What needs to be done — Each line of the records that holds "ltac" should be shown in full.

Source data —
#[global] Instance wire : WireMap "ReleaseLeaseV2" parser put wf.
Proof. wire_map ltac:(fun x => destruct x as [[] [] []]). Qed.

Lemma ReleaseLeaseV2_exact :
  exact_map parse encode (record_ok put wf).
Proof. intros payload x. exact (wire_map_exact _ _ _ _ payload x). Qed.

End ReleaseLeaseV2.

Module LeaseReleasedV2.

Record t := mk {
  profile : ProfileRef.t;
  lease : LeaseRef.t;
  released_at_ms : Z;
  server_instance_id : bytes;
  restore_epoch : Z }.

Definition parser : fields t :=
  _ ← exact_version DOMAIN_RELEASE_LEASE_RESPONSE;
  profile ← ProfileRef.take;
  lease ← LeaseRef.take;
  _ ← Fields.exact_text "release_outcome" RELEASE_OUTCOME_RELEASED;
  released_at_ms ← Fields.uint "released_at_ms";
  server_instance_id ← Fields.fixed 16 "server_instance_id";
  restore_epoch ← Fields.uint "restore_epoch";
  _ ← Fields.finish;
  mret (mk profile lease released_at_ms server_instance_id restore_epoch).

Definition parse : bytes -> result RecordError t :=
  parse_map "LeaseReleasedV2" parser.

Definition put (x : t) : list (string * Value) :=
  ProfileRef.head (profile x) DOMAIN_RELEASE_LEASE_RESPONSE ++
  LeaseRef.push (lease x) ++
  [("release_outcome", c.t RELEASE_OUTCOME_RELEASED);
   ("released_at_ms", c.u (released_at_ms x));
   ("server_instance_id", c.b (server_instance_id x)); ("restore_epoch", c.u (restore_epoch x))].

Definition encode (x : t) : bytes := Canonical.encode (c.m (put x)).

Definition wf (x : t) : bool :=
  ProfileRef.wf (profile x) && LeaseRef.wf (lease x) && (blen (server_instance_id x) =? 16).

#[global] Hint Unfold put wf : wire_unfold.
(* ===== verification/Keys.v ===== *)
(** * Keys, signing input and profile labels (shared/src/keys.rs, signing.rs)

    The cryptographic crates are interfaces: [Aead] is ChaCha20-Poly1305 (the
    [chacha20poly1305] crate), [Ed25519] the [ed25519-dalek] crate; SHA-256 and
    HKDF-SHA256 are functions. Their laws state documented behaviour: decryption
    inverts encryption, an accepted ciphertext is the encryption of what it
    decrypts to (the scheme is deterministic and its tag is recomputed), the tag
    is 16 bytes. *)

From S2P Require Import Prelude Bytes Canonical CanonicalFacts CanonicalDecode CanonicalTheorems.

(** ** The crates *)

Class Aead := {
  aead_encrypt : forall (key nonce aad msg : bytes), option bytes;
  aead_decrypt : forall (key nonce aad ciphertext : bytes), option bytes;
}.

Class AeadLaws `{!Aead} : Prop := {
  aead_open_seal key nonce aad msg c :
    aead_encrypt key nonce aad msg = Some c -> aead_decrypt key nonce aad c = Some msg;
  aead_seal_open key nonce aad msg c :
    aead_decrypt key nonce aad c = Some msg -> aead_encrypt key nonce aad msg = Some c;
  aead_tag key nonce aad msg c :
    aead_encrypt key nonce aad msg = Some c -> blen c = blen msg + 16;
}.

Class Ed25519 := {
  ed_sign : forall (sk msg : bytes), bytes;
  ed_public : forall sk : bytes, bytes;
  (** [VerifyingKey::from_bytes] accepts. *)
  ed_valid_key : forall vk : bytes, bool;
  (** [verify_strict] accepts. *)
  ed_verify_strict : forall (vk msg sig : bytes), bool;
}.

Class Ed25519Laws `{!Ed25519} : Prop := {
  ed_sign_length sk msg : blen (ed_sign sk msg) = 64;
  ed_public_length sk : blen (ed_public sk) = 32;
  ed_public_valid sk : ed_valid_key (ed_public sk) = true;
  ed_sign_verifies sk msg : ed_verify_strict (ed_public sk) msg (ed_sign sk msg) = true;
}.
(* ===== verification/RestoreEpoch.v ===== *)
(** * Restore-epoch transitions (shared/src/restore_epoch.rs)

    The leaf, the transition payload, the signed transition container and the
    inclusion proof, with the construction of a leaf set's root, of a proof, of a
    signed transition, and the checks that unquarantine a binding
    ([verify_signature], [verify_inclusion]). The tree itself is in [Merkle]. *)

From S2P Require Import Prelude Bytes Canonical CanonicalFacts CanonicalDecode CanonicalTheorems.
From S2P Require Import RecordFields WireMap Merkle Keys.

Definition DOMAIN_RESTORE_EPOCH_LEAF := "shardx.restore-epoch.profile-head-leaf.v2".
Definition DOMAIN_RESTORE_EPOCH_INCLUSION_PROOF := "shardx.restore-epoch.inclusion-proof.v2".
Definition DOMAIN_RESTORE_EPOCH_TRANSITION_PAYLOAD :=
  "shardx.restore-epoch.transition-payload.v2".
Definition DOMAIN_RESTORE_EPOCH_SIGNED_TRANSITION_CONTAINER :=
  "shardx.restore-epoch.signed-transition-container.v2".
Definition MAPPING_CODEC := "PROFILE_HEAD_SET_MERKLE_V2".
Definition MAX_TRANSITION_PAYLOAD_BYTES : Z := 131072.
Definition MAX_SIGNATURE_BYTES : Z := 4096.
Definition MAX_SIGNED_TRANSITION_BYTES : Z :=
  MAX_TRANSITION_PAYLOAD_BYTES + MAX_SIGNATURE_BYTES + 1024.
Definition MAX_LEAF_BYTES : Z := 1024.
Definition MAX_PROOF_STEPS : Z := 20.
Definition MAX_PROOF_BYTES : Z := MAX_LEAF_BYTES + MAX_PROOF_STEPS * 64 + 1024.

Definition ZERO_HASH : bytes := replicate 32 Byte.x00.

#[export] Hint Unfold c.t c.u c.b version_u16 MAX_TRANSITION_PAYLOAD_BYTES
  MAX_SIGNATURE_BYTES MAX_LEAF_BYTES MAX_PROOF_STEPS : wire_unfold.

(** ** Leaf *)

Module RestoreEpochLeafV2.

Record t := mk {
  tenant_id : bytes;
  profile_id : bytes;
  previous_signed_head_hash : bytes;
  new_signed_head_hash : bytes }.

Definition parser : fields t :=
  _ ← Fields.exact_text "domain" DOMAIN_RESTORE_EPOCH_LEAF;
  _ ← version_u16;
  tenant_id ← Fields.fixed 16 "tenant_id";
  profile_id ← Fields.fixed 16 "profile_id";
  previous_signed_head_hash ← Fields.fixed 32 "previous_signed_head_hash";
  new_signed_head_hash ← Fields.fixed 32 "new_signed_head_hash";
  _ ← Fields.finish;
  _ ← fail_if (bool_decide (previous_signed_head_hash = ZERO_HASH)) (BadValue "previous_signed_head_hash");
  mret (mk tenant_id profile_id previous_signed_head_hash new_signed_head_hash).

Definition parse : bytes -> result RecordError t :=
  parse_map "RestoreEpochLeafV2" parser.

(** The entries of [restore_epoch_leaf_bytes] (envelope.rs). *)
Definition put (x : t) : list (string * Value) :=
  [("domain", c.t DOMAIN_RESTORE_EPOCH_LEAF); ("version", c.u VERSION);
   ("tenant_id", c.b (tenant_id x)); ("profile_id", c.b (profile_id x));
   ("previous_signed_head_hash", c.b (previous_signed_head_hash x));
   ("new_signed_head_hash", c.b (new_signed_head_hash x))].

Definition encode (x : t) : bytes := Canonical.encode (c.m (put x)).

Definition wf (x : t) : bool :=
  (blen (tenant_id x) =? 16) && (blen (profile_id x) =? 16)
  && (blen (previous_signed_head_hash x) =? 32) && (blen (new_signed_head_hash x) =? 32)
  && negb (bool_decide (previous_signed_head_hash x = ZERO_HASH)).

#[global] Hint Unfold put wf : wire_unfold.

#[global] Instance wire : WireMap "RestoreEpochLeafV2" parser put wf.
Proof. wire_map ltac:(fun x => destruct x as []). Qed.

Lemma RestoreEpochLeafV2_exact :
  exact_map parse encode (record_ok put wf).
Proof. intros payload x. exact (wire_map_exact _ _ _ _ payload x). Qed.

Definition hash (sha256 : bytes -> bytes) (x : t) : bytes := leaf_hash sha256 (encode x).

Definition epoch_leaf (x : t) : EpochLeaf := (tenant_id x, profile_id x, encode x).

End RestoreEpochLeafV2.

(** The loop of [mapping_root]. *)
Fixpoint check_leaves (tenant_id : bytes) (leaves : list RestoreEpochLeafV2.t)
    : result MerkleError unit :=
  match leaves with
  | [] => Ok tt
  | l :: rest =>
      if negb (bool_decide (RestoreEpochLeafV2.tenant_id l = tenant_id)) then Err ForeignTenant
      else if bool_decide (RestoreEpochLeafV2.previous_signed_head_hash l = ZERO_HASH) then
        Err ZeroPreviousHead
      else check_leaves tenant_id rest
  end.
Record t := mk {
  common : CommonFields.t;
  fleet_id : bytes;
  fkek_key_id : bytes;
  generation : Z;
  previous_fkek_key_id : bytes;
  previous_generation : Z;
  required_device_grant_count : Z;
  required_device_grant_set_hash : bytes;
  recovery_grant_signed_container_hash : bytes;
  activation_not_before_ms : Z }.

Definition parser : fields t :=
  common ← CommonFields.take DOMAIN_FLEET_KEY_GRANT_ROTATION;
  _ ← Fields.exact_text "grant_variant" GRANT_VARIANT_ROTATION;
  fleet_id ← Fields.fixed 16 "fleet_id";
  fkek_key_id ← Fields.fixed 32 "fkek_key_id";
  generation ← Fields.uint "generation";
  _ ← Fields.exact_text "grant_capability" (Capability.as_str Capability.KeyRotate);
  previous_fkek_key_id ← Fields.fixed 32 "previous_fkek_key_id";
  previous_generation ← Fields.uint "previous_generation";
  count ← Fields.uint "required_device_grant_count";
  required_device_grant_count ←
    (if count <=? U32_MAX then mret count else Fields.bad "required_device_grant_count");
  required_device_grant_set_hash ← Fields.fixed 32 "required_device_grant_set_hash";
  recovery_grant_signed_container_hash ← Fields.fixed 32 "recovery_grant_signed_container_hash";
  activation_not_before_ms ← Fields.uint "activation_not_before_ms";
  _ ← Fields.finish;
  _ ← fail_if (negb (bool_decide (checked_add previous_generation 1 = Some generation))) (BadValue "generation");
  _ ← fail_if (bool_decide (fkek_key_id = previous_fkek_key_id)) (BadValue "fkek_key_id");
  _ ← fail_if (negb ((1 <=? count) && (count <=? MAX_REQUIRED_GRANT_COUNT))) (BadValue "required_device_grant_count");
  _ ← fail_if (negb ((CommonFields.not_before_ms common <=? activation_not_before_ms)
        && (activation_not_before_ms <? CommonFields.not_after_ms common))) (BadValue "activation_not_before_ms");
  mret (mk common fleet_id fkek_key_id generation previous_fkek_key_id previous_generation
  required_device_grant_count required_device_grant_set_hash
  recovery_grant_signed_container_hash activation_not_before_ms).

Definition parse : bytes -> result RecordError t :=
  parse_map "RotationGrant" parser.

Definition put (x : t) : list (string * Value) :=
  CommonFields.put (common x) DOMAIN_FLEET_KEY_GRANT_ROTATION ++
  [("grant_variant", c.t GRANT_VARIANT_ROTATION); ("fleet_id", c.b (fleet_id x));
   ("fkek_key_id", c.b (fkek_key_id x)); ("generation", c.u (generation x));
   ("grant_capability", c.t (Capability.as_str Capability.KeyRotate));
   ("previous_fkek_key_id", c.b (previous_fkek_key_id x));
   ("previous_generation", c.u (previous_generation x));
   ("required_device_grant_count", c.u (required_device_grant_count x));
   ("required_device_grant_set_hash", c.b (required_device_grant_set_hash x));
   ("recovery_grant_signed_container_hash", c.b (recovery_grant_signed_container_hash x));
   ("activation_not_before_ms", c.u (activation_not_before_ms x))].

Definition encode (x : t) : bytes := Canonical.encode (c.m (put x)).

Definition wf (x : t) : bool :=
  CommonFields.wf (common x) && (blen (fleet_id x) =? 16) && (blen (fkek_key_id x) =? 32)
  && (blen (previous_fkek_key_id x) =? 32) && (blen (required_device_grant_set_hash x) =? 32)
  && (blen (recovery_grant_signed_container_hash x) =? 32)
  && bool_decide (checked_add (previous_generation x) 1 = Some (generation x))
  && negb (bool_decide (fkek_key_id x = previous_fkek_key_id x))
  && (1 <=? required_device_grant_count x)
  && (required_device_grant_count x <=? MAX_REQUIRED_GRANT_COUNT)
  && (CommonFields.not_before_ms (common x) <=? activation_not_before_ms x)
  && (activation_not_before_ms x <? CommonFields.not_after_ms (common x)).

#[global] Hint Unfold put wf : wire_unfold.

#[global] Instance wire : WireMap "RotationGrant" parser put wf.
Proof. wire_map ltac:(fun x => destruct x as [[] ? ? ? ? ? ? ? ? ?]). Qed.

Lemma RotationGrantV2_exact :
  exact_map parse encode (record_ok put wf).
Proof. intros payload x. exact (wire_map_exact _ _ _ _ payload x). Qed.

End RotationGrantV2.

(** ** Root key grant *)

(** grants.rs: what the HPKE info of a root grant binds. *)
Module GrantScope.

Record t := mk {
  replay_id : bytes;
  tenant_id : bytes;
  server_instance_id : bytes;
  restore_epoch : Z;
  root_key_id : bytes;
  root_generation : Z;
  subject_account_id : bytes;
  subject_device_id : bytes;
  recipient_hpke_key_id : bytes }.

End GrantScope.

Definition GRANT_CAPABILITY_ROOT_CUSTODY := "root.custody".

Definition root_grant_info (scope : GrantScope.t) : bytes :=
  encode (c.m
    [("domain", c.t "shardx.keys.tenant-root-key-grant.hpke-info.v2"); ("version", c.u 2);
     ("replay_id", c.b (GrantScope.replay_id scope));
     ("tenant_id", c.b (GrantScope.tenant_id scope));
     ("server_instance_id", c.b (GrantScope.server_instance_id scope));
     ("restore_epoch", c.u (GrantScope.restore_epoch scope));
     ("root_key_id", c.b (GrantScope.root_key_id scope));
     ("root_generation", c.u (GrantScope.root_generation scope));
     ("subject_account_id", c.b (GrantScope.subject_account_id scope));
     ("subject_device_id", c.b (GrantScope.subject_device_id scope));
     ("recipient_hpke_key_id", c.b (GrantScope.recipient_hpke_key_id scope));
     ("hpke_suite_id", c.u 1); ("hpke_mode_id", c.u HPKE_MODE_BASE);
     ("hpke_kem_id", c.u HPKE_KEM_X25519_HKDF_SHA256);
     ("hpke_kdf_id", c.u HPKE_KDF_HKDF_SHA256); ("hpke_aead_id", c.u HPKE_AEAD_CHACHA20POLY1305);
     ("grant_capability", c.t GRANT_CAPABILITY_ROOT_CUSTODY)]).
Definition wf (x : t) : bool :=
  match x with
  | DeviceApproval p => DeviceApprovalV2.wf p
  | TenantCapabilityGrant p => TenantCapabilityGrantV2.wf p
  | DeviceHpkeGrant p => DeviceHpkeGrantV2.wf p
  | RecoveryGrant p => RecoveryGrantV2.wf p
  | RotationGrant p => RotationGrantV2.wf p
  | TenantRootKeyGrant p => TenantRootKeyGrantV2.wf p
  | DeviceRevocation p => DeviceRevocationV2.wf p
  end.

Abbreviation ok := (record_ok put wf).

(** The rule [AuthorizationRecord::parse] checks after the payload's own: a first
    self-grant is signed by its subject. *)
Definition self_signed (x : t) (issuer_signing_key_id : bytes) : bool :=
  match x with
  | TenantRootKeyGrant g =>
      negb (match TenantRootKeyGrantV2.variant g with
            | RootGrantVariant.FirstRootSelfGrant => true
            | _ => false
            end
            && negb (bool_decide (TenantRootKeyGrantV2.subject_signing_key_id g
                                  = issuer_signing_key_id)))
  | _ => true
  end.

End Payload.

(** ** Container *)

Definition tbs_fields (payload_domain : string)
    (payload_bytes payload_sha256 issuer_signing_key_id : bytes) : list (string * Value) :=
  [("container_domain", c.t CONTAINER_DOMAIN); ("container_version", c.u CONTAINER_VERSION);
   ("payload_domain", c.t payload_domain); ("payload_version", c.u PAYLOAD_VERSION);
   ("canonical_payload_bytes", c.b payload_bytes); ("payload_sha256", c.b payload_sha256);
   ("signature_suite_id", c.u SIGNATURE_SUITE_ID_ED25519);
   ("signature_version", c.u SIGNATURE_VERSION);
   ("issuer_signing_key_id", c.b issuer_signing_key_id)].

Definition build_record `{!Ed25519} (sha256 : bytes -> bytes) (sk : bytes)
    (payload_domain : string) (payload_bytes : bytes) : bytes :=
  let issuer := signing_key_id sha256 (ed_public sk) in
  let fields := tbs_fields payload_domain payload_bytes (sha256 payload_bytes) issuer in
  SignedContainer.exact_bytes (build_signed_container sha256 sk fields).
(* ===== verification/GrantSet.v ===== *)
(** * Grant set hashes (shared/src/mutation.rs)

    [root_custodian_grant_set_hash] and [fleet_device_grant_set_hash]: the domain hash
    of a set of container hashes, sorted and concatenated. *)

From Stdlib Require Import Strings.Byte.
From S2P Require Import Prelude Bytes Canonical CanonicalFacts CanonicalDecode CanonicalTheorems.
From S2P Require Import RecordFields.

Definition L_ROOT_CUSTODIAN_SET := nul_label "SHARDX-ROOT-CUSTODIAN-GRANT-SET-V2".
Definition L_FLEET_DEVICE_SET := nul_label "SHARDX-FLEET-DEVICE-GRANT-SET-V2".

(** [sort_unstable] on [[u8; 32]]: equal members are indistinguishable. *)
Fixpoint insert_sorted (x : bytes) (l : list bytes) : list bytes :=
  match l with
  | [] => [x]
  | y :: l' =>
      match bytes_cmp x y with
      | Gt => y :: insert_sorted x l'
      | _ => x :: l
      end
  end.
Definition sort_unstable (l : list bytes) : list bytes := foldr insert_sorted [] l.

(** [Vec::dedup]: drops an element equal to the one kept before it. *)
Fixpoint dedup (l : list bytes) : list bytes :=
  match l with
  | [] => []
  | x :: l' =>
      match dedup l' with
      | [] => [x]
      | y :: l'' => if bool_decide (x = y) then y :: l'' else x :: y :: l''
      end
  end.

Section sets.
Context (sha256 : bytes -> bytes).

Definition grant_set_hash (label : string) (members : list bytes) : option bytes :=
  let sorted := dedup (sort_unstable members) in
  if bool_decide (sorted = []) || negb (blen sorted =? blen members) then None
  else Some (domain_hash sha256 label (concat sorted)).

Definition root_custodian_grant_set_hash (members : list bytes) : option bytes :=
  grant_set_hash L_ROOT_CUSTODIAN_SET members.
Definition fleet_device_grant_set_hash (members : list bytes) : option bytes :=
  grant_set_hash L_FLEET_DEVICE_SET members.

End sets.

(** ** The sorted set *)

Definition bytes_le (x y : bytes) : Prop := bytes_cmp x y <> Gt.

#[export] Instance bytes_le_antisym : AntiSymm eq bytes_le.
Proof.
  intros x y Hxy Hyx. apply bytes_cmp_eq. unfold bytes_le in *.
  rewrite bytes_cmp_antisym in Hyx. by destruct (bytes_cmp x y).
Qed.

Lemma bytes_le_lt x y : bytes_le x y <-> x = y \/ bytes_lt x y.
Proof.
  unfold bytes_le, bytes_lt. rewrite <- bytes_cmp_eq. destruct (bytes_cmp x y); naive_solver.
Qed.

#[export] Instance bytes_le_trans : Transitive bytes_le.
Proof.
  intros x y z [->|Hxy]%bytes_le_lt; [done|]. rewrite !bytes_le_lt.
  intros [<-|Hyz]; right; [done|by trans y].
Qed.

Lemma insert_sorted_perm x l : insert_sorted x l ≡ₚ x :: l.
Proof.
  induction l as [|y l IH]; cbn; [done|]. case_match; [done..|]. rewrite IH. apply perm_swap.
Qed.

Lemma sort_unstable_perm l : sort_unstable l ≡ₚ l.
Proof. induction l as [|x l IH]; cbn; [done|]. by rewrite insert_sorted_perm, IH. Qed.

Lemma insert_sorted_sorted x l :
  StronglySorted bytes_le l -> StronglySorted bytes_le (insert_sorted x l).
Proof.
  induction 1 as [|y l Hl IH Hy]; cbn; [by repeat constructor|].
  destruct (bytes_cmp x y) eqn:E.
  1, 2: assert (bytes_le x y) as Hxy by (unfold bytes_le; by rewrite E);
    constructor; [by constructor|]; constructor; [done|];
    (eapply Forall_impl; [exact Hy|]); intros z; by trans y.
  constructor; [done|]. rewrite insert_sorted_perm. constructor; [|done].
  apply bytes_le_lt. right. by apply bytes_cmp_gt.
Qed.

Lemma sort_unstable_sorted l : StronglySorted bytes_le (sort_unstable l).
Proof. induction l; cbn; [constructor|by apply insert_sorted_sorted]. Qed.

Lemma sort_unstable_ext l k : l ≡ₚ k -> sort_unstable l = sort_unstable k.
Proof.
  intros H. apply (StronglySorted_unique bytes_le); try apply sort_unstable_sorted.
  by rewrite !sort_unstable_perm.
Qed.

Lemma dedup_head x l : exists l', dedup (x :: l) = x :: l'.
Proof.
  cbn. destruct (dedup l) as [|y l']; [by eexists|]. case_bool_decide; subst; by eexists.
Qed.

Lemma dedup_length l : (length (dedup l) <= length l)%nat.
Proof.
  induction l as [|x l IH]; cbn; [done|]. destruct (dedup l); cbn in *; [lia|].
  case_bool_decide; cbn; lia.
Qed.

(** On a sorted list [dedup] drops something exactly when there is a duplicate. *)
Lemma dedup_sorted l :
  StronglySorted bytes_le l -> length (dedup l) = length l <-> NoDup l.
Proof.
  induction 1 as [|x l Hl IH Hx]; [split; [constructor|done]|].
  destruct l as [|y l]; [split; [intros _; apply NoDup_singleton|done]|].
  destruct (dedup_head y l) as [l' Hl'].
  change (dedup (x :: y :: l)) with (match dedup (y :: l) with
    | [] => [x] | z :: l'' => if bool_decide (x = z) then z :: l'' else x :: z :: l'' end).
  pose proof (dedup_length (y :: l)) as Hlen. rewrite Hl' in *. rewrite NoDup_cons, <- IH.
  case_bool_decide as Hxy.
  - subst. cbn [length] in *. split; [lia|]. intros [Hn _]. destruct Hn. by left.
  - cbn [length] in *. split; [|lia]. intros Heq. split; [|lia].
    intros Hin. apply elem_of_cons in Hin as [->|Hin]; [done|].
    inversion Hl as [|? ? _ Hy]; subst. eapply Forall_forall in Hy; [|done].
    inversion Hx as [|? ? Hxy' _]; subst. by apply Hxy, (anti_symm bytes_le).
Qed.

Lemma dedup_nodup l : NoDup l -> dedup l = l.
Proof.
  induction 1 as [|x l Hx _ IH]; [done|]. cbn. rewrite IH. destruct l as [|y l]; [done|].
  rewrite bool_decide_false; [done|]. intros ->. apply Hx. by left.
Qed.

(** The hash is that of the set: of its members in order, when there is one and none
    is repeated. *)
Lemma grant_set_hash_some sha256 label members h :
  grant_set_hash sha256 label members = Some h <->
  members <> [] /\ NoDup members
  /\ h = domain_hash sha256 label (concat (sort_unstable members)).
Proof.
  unfold grant_set_hash, blen. pose proof (sort_unstable_perm members) as Hp.
  assert (NoDup (sort_unstable members) <-> NoDup members) as Hnd by by rewrite Hp.
  pose proof (dedup_sorted _ (sort_unstable_sorted members)) as Hd.
  rewrite Hnd, (Permutation_length Hp) in Hd.
  destruct (decide (NoDup members)) as [Hn|Hn].
  - rewrite dedup_nodup by by apply Hnd. rewrite (Permutation_length Hp), Z.eqb_refl.
    cbn [negb]. rewrite orb_false_r. case_bool_decide as He.
    + rewrite He in Hp. apply Permutation_nil_l in Hp. naive_solver.
    + split; [intros [= <-]; split_and!; [|done|done]|by intros (_ & _ & ->)].
      intros ->. done.
  - rewrite (proj2 (Z.eqb_neq _ _)) by (intros H; apply Hn, Hd; lia).
    cbn [negb]. rewrite orb_true_r. naive_solver.
Qed.

Lemma concat_inj (n : nat) (l k : list bytes) :
  (0 < n)%nat -> Forall (fun b => length b = n) l -> Forall (fun b => length b = n) k ->
  concat l = concat k -> l = k.
Proof.
  intros Hn Hl. revert k. induction Hl as [|x l Hx _ IH]; intros k Hk; destruct Hk as [|y k Hy Hk];
    cbn [concat]; intros H; [done|..].
  - apply (f_equal length) in H. rewrite length_app in H. cbn in H. lia.
  - apply (f_equal length) in H. rewrite length_app in H. cbn in H. lia.
  - apply app_inj_1 in H as [-> H]; [|by rewrite Hx, Hy]. f_equal. by apply IH.
Qed.

(** ** The property *)

(** A grant set hash is a function of the set and names it: it exists exactly for a
    non-empty list without repetition, is the same for every order of its members, and
    two sets of container hashes with one hash under a label have the same members, or
    SHA-256 maps their two different preimages to one value. *)
Theorem grant_set_hash_binds sha256 label members :
  (is_Some (grant_set_hash sha256 label members) <-> members <> [] /\ NoDup members)
  /\ (forall others, members ≡ₚ others ->
        grant_set_hash sha256 label members = grant_set_hash sha256 label others)
  /\ (forall others h, Forall (fun b => length b = 32%nat) (members ++ others) ->
        grant_set_hash sha256 label members = Some h ->
        grant_set_hash sha256 label others = Some h ->
        let pre l := domain_preimage label (concat (sort_unstable l)) in
        members ≡ₚ others
        \/ (pre members <> pre others /\ sha256 (pre members) = sha256 (pre others))).
Proof.
  split_and!.
  - split; [intros [h (? & ? & _)%grant_set_hash_some]; done|].
    intros [? ?]. eexists. by apply grant_set_hash_some.
  - intros others Hp. unfold grant_set_hash.
    rewrite (sort_unstable_ext members others Hp). unfold blen.
    by rewrite (Permutation_length Hp).
  - intros others h [Hm Ho]%Forall_app (_ & _ & ->)%grant_set_hash_some
      (_ & _ & Hh)%grant_set_hash_some pre.
    destruct (decide (pre members = pre others)) as [He|Hne]; [left|by right].
    apply domain_preimage_body, (concat_inj 32) in He; [|lia|by rewrite sort_unstable_perm..].
    by rewrite <- (sort_unstable_perm members), He, sort_unstable_perm.
Qed.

Result —
Proof. wire_map ltac:(fun x => destruct x as [[] [] []]). Qed.
Proof. wire_map ltac:(fun x => destruct x as []). Qed.
Proof. wire_map ltac:(fun x => destruct x as [[] ? ? ? ? ? ? ? ? ?]). Qed.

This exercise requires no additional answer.